Subgroup Planning¶
The Autolife robot exposes 24 joints when you load the full URDF. Planning over all of them is almost never what you want — for most tasks, only a slice of the body is under active control while the rest stays put (or follows its own controller).
Subgroups are user-defined. A subgroup is just an ordered list of indices into the 24-DOF body. The OMPL planner reasons in the reduced joint space; the C++ collision pipeline injects whatever you choose as the frozen stance and still checks against the full body. You can define a subgroup over any subset, in any order — single joint, head + one finger, left arm + one leg, the mobile base plus one waist pitch, anything.
Built-in aliases¶
Convenience aliases ship for the common slicings, discoverable via
available_robots():
| Alias | DOF | What it controls |
|---|---|---|
autolife_base |
3 | mobile base (x, y, yaw) |
autolife_height |
3 | ankle + knee + waist pitch |
autolife_left_arm |
7 | single arm, shoulder → wrist |
autolife_right_arm |
7 | single arm, shoulder → wrist |
autolife_dual_arm |
14 | both arms |
autolife_torso_left_arm |
9 | 2-DOF waist + left arm |
autolife_torso_right_arm |
9 | 2-DOF waist + right arm |
autolife_body |
21 | whole body, base excluded |
autolife |
24 | full body |
They exist as starting points. The list is a dict in
autolife_planning.autolife.PLANNING_SUBGROUPS — add your own entry
to extend it, or use the low-level API below for truly one-off
slicings.
Using a built-in alias¶
from autolife_planning.autolife import HOME_JOINTS
from autolife_planning.planning import create_planner
from autolife_planning.types import PlannerConfig
live_config = robot.get_joint_state() # 24-D array from your system
planner = create_planner(
"autolife_left_arm",
config=PlannerConfig(time_limit=1.0),
base_config=live_config, # frozen joints anchored here
pointcloud=obstacle_cloud,
)
start = planner.extract_config(live_config) # 24-D → 7-D
goal = planner.sample_valid()
result = planner.plan(start, goal)
full_path = planner.embed_path(result.path) # 7-D path → 24-D path
base_config defaults to HOME_JOINTS. Pass the live joint reading
instead to pin every non-active joint exactly where the robot
currently is — collision checks see the real stance, not a synthetic
home pose.
Defining a custom subgroup¶
Any ordered list of joint indices is a valid subgroup. Drop straight to the C++ binding when the alias list doesn't match your problem:
from autolife_planning._ompl_vamp import OmplVampPlanner
from autolife_planning.autolife import HOME_JOINTS, autolife_robot_config
# Name the joints you want to plan over; the rest stay frozen.
active_names = [
"Joint_Waist_Pitch",
"Joint_Waist_Yaw",
"Joint_Left_Shoulder_Pitch",
"Joint_Left_Shoulder_Roll",
"Joint_Left_Elbow",
]
full_names = autolife_robot_config.joint_names
active_indices = [full_names.index(j) for j in active_names]

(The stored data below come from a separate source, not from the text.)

(** Writing children of one of the two slot gauges under a label of [L]. *)
Lemma evolves_node_slot (L : string → Prop) (m : metrics) (c : gmap string Z) (l : string) :
  L l → (∀ l', l ≠ l' → c !! l' = solana_node_slot_number m !! l') →
  Exporter.evolves L m (with_children NODE_SLOT_NUMBER c m).
Proof.
  intros HL Hc. split.
  - split; [done | split; [done |]]. cbn. intros l' Hl'.
    rewrite Hc; [done | by intros ->].
  - split; cbn; [lia |]. intros l' v Hv. exists v. split; [done | lia].
Qed.

Lemma evolves_slot_difference (L : string → Prop) (m : metrics) (c : gmap string Z) (l : string) :
  L l → (∀ l', l ≠ l' → c !! l' = solana_slot_difference m !! l') →
  Exporter.evolves L m (with_children SLOT_DIFFERENCE c m).
Proof.
  intros HL Hc. split.
  - split; [done | split; [done |]]. cbn. intros l' Hl'.
    rewrite Hc; [done | by intros ->].
  - split; cbn; [lia |]. intros l' v Hv. exists v. split; [done | lia].
Qed.

(** Writing children of the error counter, never downwards. *)
Lemma evolves_error_count (L : string → Prop) (m : metrics) (c : gmap string Z) (l : string) :
  L l → (∀ l', l ≠ l' → c !! l' = solana_node_slot_error_count m !! l') →
  (∀ v, solana_node_slot_error_count m !! l = Some v → ∃ v', c !! l = Some v' ∧ v ≤ v') →
  Exporter.evolves L m (with_children NODE_SLOT_NUMBER_ERROR_COUNT c m).
Proof.
  intros HL Hc Hup. split.
  - split; [done | split; [done |]]. cbn. intros l' Hl'.
    rewrite Hc; [done | by intros ->].
  - split; [cbn; lia |]. cbn. intros l' v Hv. destruct (decide (l = l')) as [<- | Hne].
    + by apply Hup.
    + exists v. rewrite Hc by done. split; [done | lia].
Qed.

Section ExporterFrame.
Variable net : network.
Variable float_of_str : string → option Z.

Lemma labels_set_node_slot_evolves (L : string → Prop) (l : string) (v : json) :
  L l → preserves (Exporter.evolves L) (Exporter.labels_set float_of_str NODE_SLOT_NUMBER l v).
Proof.
  intros HL. unfold Exporter.labels_set. apply preserves_bind; [apply _ | |].
  - apply preserves_update. intros m. apply (evolves_node_slot L m _ l HL).
    intros. by apply lookup_labels_ne.
  - intros _. apply preserves_lift_bind; [apply _ |]. intros x _.
    apply preserves_update. intros m. apply (evolves_node_slot L m _ l HL).
    intros. by apply lookup_insert_ne.
Qed.

Lemma labels_set_slot_difference_evolves (L : string → Prop) (l : string) (v : json) :
  L l → preserves (Exporter.evolves L) (Exporter.labels_set float_of_str SLOT_DIFFERENCE l v).
Proof.
  intros HL. unfold Exporter.labels_set. apply preserves_bind; [apply _ | |].
  - apply preserves_update. intros m. apply (evolves_slot_difference L m _ l HL).
    intros. by apply lookup_labels_ne.
  - intros _. apply preserves_lift_bind; [apply _ |]. intros x _.
    apply preserves_update. intros m. apply (evolves_slot_difference L m _ l HL).
    intros. by apply lookup_insert_ne.
Qed.
(** * cyber_dash: the breach dashboard of [src/cyber_dash.py]

    A shallow embedding of the data preparation, the aggregate views and
    the three Dash callbacks of the dashboard, followed by the properties
    the specification states about them.

    The data frame [df] is a list of rows in insertion order; a missing
    cell (NaN, NaT, None) is [None]; a Python exception is the [Raise]
    branch of [result]. *)

From Stdlib Require Import ZArith Ascii String.
From stdpp Require Import gmap strings list pretty sorting.

Local Open Scope string_scope.
Local Open Scope list_scope.
Local Open Scope Z_scope.

(** ** Python results *)

Inductive exn := IndexError | NotImplementedError.

Inductive result (A : Type) :=
  | Ok (a : A)
  | Raise (e : exn).
Arguments Ok {A} a.
Arguments Raise {A} e.

Global Instance result_ret : MRet result := λ A a, Ok a.

Global Instance result_bind : MBind result := λ A B k m,
  match m with
  | Ok a => k a
  | Raise e => Raise e
  end.

Global Instance result_fmap : FMap result := λ A B f m,
  match m with
  | Ok a => Ok (f a)
  | Raise e => Raise e
  end.

(** ** The data frame *)

(** A parsed date, [pd.Timestamp] restricted to its calendar fields. *)
Record Timestamp := { ts_year : Z; ts_month : Z; ts_day : Z }.

(** One record of the HIBP payload, [response.json()]. *)
Record RawBreach := {
  raw_Title : string;
  raw_BreachDate : string;
  raw_AddedDate : string;
  raw_PwnCount : Z;
  raw_DataClasses : list string;
  raw_IsVerified : option bool;
  raw_Description : string
}.

(** One row of [df] after section 2 of the script.  [BreachDate] is NaT
    ([None]) where the text did not parse; [Year] is NaN ([None]) where
    [BreachDate] is NaT. *)
Record Row := {
  Title : string;
  BreachDate : option Timestamp;
  AddedDate : option Timestamp;
  PwnCount : Z;
  DataClasses : list string;
  IsVerified : option bool;
  Description : string;
  AccountsAffected : Z;
  Year : option Z;
  BreachTitle : string
}.
(** At full progress the plot spans the padded canvas: the first point
    is at its left edge, the last one (the maximum of the data) at its
    right edge and at its top. *)
Lemma full_chart_spans_plot :
  exists first last_,
    nth_error (points width height 1) 0 = Some first /\
    nth_error (points width height 1) 11 = Some last_ /\
    x first == padding /\
    x last_ == width - padding /\
    y last_ == padding.
Proof.
  unfold points, mapi. rewrite !mapi_from_nth.
  change (slice0 (Qfloor (length_Q data * 1)) data) with data.
  cbn [nth_error data option_map Nat.add].
  do 2 eexists. split; [reflexivity|]. split; [reflexivity|].
  cbn [x y]. change (Math_max data) with 110. change (length_Q data) with 12.
  unfold chartWidth, chartHeight, padding, Qdiv.
  change (/ (12 - 1)) with (1 # 11). change (/ 110) with (1 # 110).
  change (inject_Z (Z.of_nat 0)) with 0. change (inject_Z (Z.of_nat 11)) with 11.
  repeat split; lra.
Qed.

(** C7.  In a frame with progress [p] between 0 and 1 the number of
    points plotted is [floor (12 * p)]: 12 at [p = 1], none at [p = 0].
    With fewer than two points the frame is the grid alone; the filled
    area, the stroked line and the circles (one [arc] and two [fill]s
    each) are drawn exactly when two points or more are plotted. *)
Theorem C7_chart_visible_points :
  forall p : Q,
    0 <= p <= 1 ->
    let n := List.length (points width height p) in
    n = Z.to_nat (Qfloor (12 * p)) /\
    (n <= 12)%nat /\
    List.length (points width height 1) = 12%nat /\
    List.length (points width height 0) = 0%nat /\
    ((n < 2)%nat -> frame width height p = grid width height) /\
    count is_fill (frame width height p)
    = (if (2 <=? n)%nat then 1 + 2 * n else 0)%nat /\
    count is_arc (frame width height p) = (if (2 <=? n)%nat then n else 0)%nat /\
    count is_stroke (frame width height p) = (if (2 <=? n)%nat then 7 else 6)%nat.
Proof.
  intros p Hp n. subst n. rewrite (points_length Hp).
  pose proof (visible_count Hp) as Hv. change (length_Q data) with 12 in Hv.
  split; [reflexivity|]. split; [lia|].
  split; [reflexivity|]. split; [reflexivity|].
  split.
  - rewrite <- (points_length Hp). unfold frame.
    destruct (points width height p) as [|first [|second rest]];
      cbn [List.length]; intros H; try lia; apply app_nil_r.
  - rewrite <- (points_length Hp). apply frame_counts.
Qed.

End ChartFacts.

Lemma C7_chart_visible_points_witness :
  0 <= 1 # 2 <= 1 /\
  List.length (Chart.points 600 200 (1 # 2)) = 6%nat.
Proof.
  assert (H : 0 <= 1 # 2 <= 1) by (split; discriminate).
  split; [exact H|].
  exact (proj1 (@C7_chart_visible_points 600 200 (1 # 2) H)).
Defined.

Section ChartLoop.
Import Chart.
Open Scope Q_scope.
(** The three ways through [concatenate_videos]. *)
Lemma concatenate_videos_cases (clip_paths : list string)
    (output_path : string) (s : state) :
  concatenate_videos w clip_paths output_path s
  = match named_temporary_file w with
    | Raise e =>
        ({| files := files s;
            trace := trace s ++ [Call_concatenate clip_paths output_path] |},
         Raise e)
    | Ok name =>
        match write_text w name (manifest_text clip_paths) with
        | Raise e =>
            ({| files := <[name := EmptyString]> (files s);
                trace := trace s ++ [Call_concatenate clip_paths output_path] |},
             Raise e)
        | Ok _ =>
            ({| files := delete name (files s);
                trace := trace s ++ [Call_concatenate clip_paths output_path;
                                     Ffmpeg_concat name output_path] |},
             match ffmpeg_concat w name output_path with
             | Ok _ => Ok true
             | Raise e =>
                 if isinstance e CalledProcessError then Ok false else Raise e
             end)
        end
    end.
Proof.
  unfold concatenate_videos, create_concat_file, try_finally, try_except,
    unlink, create_file, mbind, io_bind, mret, io_ret, emit, lift; cbn.
  destruct (named_temporary_file w) as [name|e]; cbn; [|reflexivity].
  destruct (write_text w name (manifest_text clip_paths)) as [[]|e]; cbn;
    [|reflexivity].
  destruct (ffmpeg_concat w name output_path) as [o|e]; cbn.
  - rewrite lookup_insert_eq; cbn.
    now rewrite insert_insert_eq, delete_insert_eq, <- app_assoc.
  - destruct (isinstance e CalledProcessError); cbn;
      rewrite ?lookup_insert_eq; cbn;
      now rewrite insert_insert_eq, delete_insert_eq, <- app_assoc.
Qed.


(** X14.  When the Concatenator returns, it has created and written its
    manifest, started [ffmpeg] once, on that manifest and the output path,
    and removed the manifest; it returns [True] exactly when [ffmpeg]
    exited with status zero. *)
Theorem concatenate_videos_returns (clip_paths : list string)
    (output_path : string) (s s' : state) (b : bool) :
  concatenate_videos w clip_paths output_path s = (s', Ok b) ->
  exists name,
    named_temporary_file w = Ok name /\
    write_text w name (manifest_text clip_paths) = Ok tt /\
    files s' = delete name (files s) /\
    trace s' = trace s ++ [Call_concatenate clip_paths output_path;
                           Ffmpeg_concat name output_path] /\
    (b = true <-> exists o, ffmpeg_concat w name output_path = Ok o) /\
    (b = false <->
     exists e, ffmpeg_concat w name output_path = Raise e /\
               isinstance e CalledProcessError = true).
Proof.
  rewrite concatenate_videos_cases.
  destruct (named_temporary_file w) as [name|e]; [|discriminate].
  destruct (write_text w name (manifest_text clip_paths)) as [[]|e] eqn:Hw;
    [|discriminate].
  intros H. exists name.
  split; [reflexivity|]. split; [exact Hw|].
  destruct (ffmpeg_concat w name output_path) as [o|e].
  - injection H as <- <-. cbn. repeat split; eauto; try discriminate.
    intros (e & He & _). discriminate.
  - destruct (isinstance e CalledProcessError) eqn:Hi; [|discriminate].
    injection H as <- <-. cbn. repeat split; eauto; try discriminate.
    intros (o & Ho). discriminate.
Qed.
Definition currentParams (customParams : gmap string Value)
    : gmap string Value :=
    if (0 <? keys_length customParams)%nat then customParams
    else getDefaultParams.

Definition updateParameter (customParams : gmap string Value)
      (key : string) (value : Value) : Handler (St := State) unit :=
    (let updatedParams := <[key := value]> (currentParams customParams) in
     let* updatedDirective := callUpdateDirective updatedParams in
     onChangeWrapper (group updatedDirective) updatedParams)%handler.

  (** The body of the [useEffect] that initialises the editor. *)
Definition autoInitialize (customParams : gmap string Value)
    : Handler (St := State) unit :=
    (let* st := read in
     if negb (initializedRef st) && (keys_length customParams =? 0)%nat then
       let defaultParams := getDefaultParams in
       let* updatedDirective := callUpdateDirective defaultParams in
       onChangeWrapper (group updatedDirective) defaultParams ;;;
       modify (setInitializedRef true)
     else ret tt)%handler.

  (** [currentValue] of [renderArgument]. *)
Definition currentValue (customParams : gmap string Value)
      (arg : GroupEditorArgument) : Value :=
    nullish (prop (currentParams customParams) (name arg))
            (getDefaultValue arg).

  (** The "Switch to Advanced Mode" button. *)
Definition switchToAdvancedMode (group : list Directive)
    : Handler (St := State) unit :=
    onChangeWrapper group ∅.
End Editor.
End ParamEditor.

(** ** The registry of group editors

    [groupEditors] is a module-level [Map], empty when the module is
    loaded.  [registerDirective] belongs to [./registry]; what is kept of
    it is the list of the calls it received, each with the editor whose
    generated component was attached to the metadata. *)
Module Registry.
Section Registry.
Context {Directive Metadata : Type}.

Record Registry : Type := {
  groupEditors : gmap string (@ParamEditor.GroupEditor Directive Metadata);
  registeredDirectives :
    list (Metadata * @ParamEditor.GroupEditor Directive Metadata);
}.

Definition loaded : Registry :=
  {| groupEditors := ∅; registeredDirectives := [] |}.

Definition registerGroupEditor (name : string)
    (editor : @ParamEditor.GroupEditor Directive Metadata)
    (reg : Registry) : Registry :=
  {| groupEditors := <[name := editor]> (groupEditors reg);
     registeredDirectives :=
       registeredDirectives reg ++ [(ParamEditor.metadata editor, editor)] |}.

Definition getGroupEditor (name : string) (reg : Registry)
  : option (@ParamEditor.GroupEditor Directive Metadata) :=
  groupEditors reg !! name.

planner = OmplVampPlanner(active_indices, HOME_JOINTS.tolist())
planner.add_pointcloud(cloud.tolist(), *planner.min_max_radii(), 0.012)
start = [HOME_JOINTS[i] for i in active_indices]
goal = [...] # your own sampling logic
result = planner.plan(start, goal, planner_name="rrtc", time_limit=1.0)
Same planner, same collision pipeline, same point-cloud broadphase
— just a different slice. You can also switch an existing planner
to a different subgroup on the fly with
set_subgroup(active_indices, frozen_config),
which preserves the collision environment.
When it matters¶
Planning in 24 DOF for a task that only needs an arm wastes almost
all of the search time on irrelevant configurations. For a 7-DOF arm
subgroup on the table-obstacle scene, rrtc returns in ~1 ms
median. The same plan over the 24-DOF body runs 2–5× slower for no
practical reason — the base is already where it should be.
Conversely, whole-body subgroups are the right choice when the task needs the base or legs to move alongside the arm — e.g. the rls_pick_place demo has the base drive and the legs squat under a low beam while the arm carries a bowl. Pick the smallest subgroup that captures the joints your task actually needs to move.